Как видим, политическое кредо Лао-цзы не лишено «макиавеллистских» оттенков, с воодушевлением развитых и раздутых впоследствии китайскими идеологами деспотизма. Настоящий государь должен быть – да и не может не быть – непонятным и даже незаметным для толпы, ведь он знает как раз то, что не может быть предметом общедоступного знания. Он принимает метафизический ужас пустоты – невыносимый для простого смертного. Он – истинный подвижник Великого Пути, превозмогший в себе всякую корысть и пристрастность. Но как раз это обстоятельство сообщает моральный авторитет его власти и позволяет ему поддерживать некий негласный консенсус со своими подданными, иметь «одно сердце с народом» и притом честно соблюдать правила благопристойности (и то, и другое – тоже тема Макиавелли, о чем часто забывают). Но правитель един с народом по пределу знания.
С завидным радикализмом Лао-цзы развивает смелые посылки своей общественной позиции. Он вводит мотив неотвратимого и быстрого возмездия за отступление от принципа «недеяния». В «Дао дэ цзине» и других древнедаосских памятниках можно найти мысль о том, что возмездие это вершит само Небо. Нет оснований считать подобные заявления свидетельством приверженности даосов древней религии в ее традиционном виде. Скорее, реальной их подоплекой была даосская идея чистой, самодостаточной действенности, в которой вообще отсутствует различие между мотивом и результатом, целью и средствами действия. Признать несоответствие между тем и другим означало бы для Лао-цзы поставить под сомнение его теорию «действенного неделания». Даосское недеяние оправдывает само себя – и немедленно приносит полное удовлетворение.
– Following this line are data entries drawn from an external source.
(** After the full chunks. *)
Lemma import_tail_run (P : system -> Prop) kc ks src dst op content pre rest fuel h g stored :
  pre ++ rest = content -> len rest < 8192 -> len content mod 8192 = len rest -> (0 < fuel)%nat ->
  u32 stored = u32 (len pre) -> h_files h !! src = Some content -> h_fd h = Some (src, len pre) ->
  g_files g !! dst = Some pre -> g_cur g = Some (dst, true, len pre) ->
  g_open g = (dst, true) :: op -> sharing_violation op dst true = false ->
  (forall h' g' f, host_step h h' -> h_files h' = h_files h -> h_fd h' = None ->
     guest_step g g' -> g_open g' = op -> g_files g' = <[dst := f]> (g_files g) -> import_result content f g ->
     ends (Net (kc (Some AGENT_RET_SUCCESS)) (ks RET_SUCCESS) [] [] h' g') P) ->
  (forall h' g', host_step h h' -> h_files h' = h_files h -> guest_upd dst g g' ->
     h_faults h <> [] \/ g_faults g <> [] \/ s32 (len content) < 0 ->
     ends (Net (kc (Some AGENT_RET_EFAIL)) (ks RET_FAIL) [] [] h' g') P) ->
  ends (Net (import_loop fuel (len rest) ≫= kc)
          ((if len rest =? 0
            then write_agent_log log_text "Total stored size : %ld bytes" [stored];; close_handle;; mret RET_SUCCESS
            else import_last log_text dst (len rest) stored) ≫= ks) [] [] h g) P.
Proof.
  intros Ec Hr Em Hfuel Hst Hf Hfd Hgf Hgc Hgo Hv Hok Hno.
  assert (len content = len pre + len rest) as Elen by (rewrite <- Ec, length_app; lia).
  destruct (Z.eqb_spec (len rest) 0) as [E0|E0].
  - rewrite E0, import_loop_0. client. server. server.
    destruct rest; [|done]. rewrite app_nil_r in Ec. subst pre.
    match goal with |- ends (Net _ _ _ _ _ (CloseHandle ?G)) _ =>
      destruct (CloseHandle_open G dst true (len content) op) as (Oc & Fc & Cc & Sc & _); [done..|] end.
    apply (Hok _ _ content); try done; [rewrite Fc; simpl; by rewrite insert_id|].
    unfold import_result. change SZ_MAX_FILECHUNK with 8192. by rewrite Em, E0.
  - destruct fuel as [|fuel]; [lia|].
    apply (import_last_run log_text P _ _ src dst op _ rest pre); rewrite ?Ec; try done; [lia|].
    intros h2 g2 f Sh2 Fh2 Hfd2 Sg2 Og2 Cg2 Fg2 Hp Hcase. apply (Hok h2 g2 f); try done.
    unfold import_result. change SZ_MAX_FILECHUNK with 8192. rewrite Em. destruct (Z.eqb_spec (len rest) 0); [done|].
    split; [done|]. rewrite (padded_short SZ_MAX_FILECHUNK rest), (assoc_L (++)), Ec in Hcase by (unfold SZ_MAX_FILECHUNK; lia).
    rewrite padded_zeros in Hcase by (split; [done|apply s32_le; lia]).
    destruct Hcase as [Hc|[Hc Hc2]]; [by left|right]. split; [done|]. rewrite Hc2. do 2 f_equal. unfold SZ_MAX_FILECHUNK. lia.
Qed.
Правда, познание такого «абсолютного» действия опять-таки предполагает наличие необыкновенной духовной чувствительности, или «внутреннего просветления», каковое есть способность прозревать символические «семена» явлений. Мудрость для Лао-цзы – это умение «рассеивать» все затруднения еще до того, как они проявятся. Попытка же судить о действительном положении дел, исходя из внешних явлений и абстрактных понятий, неминуемо закончится неудачей: поступающий так подобен неопытному дровосеку, который, взявшись за топор, рискует поранить руку.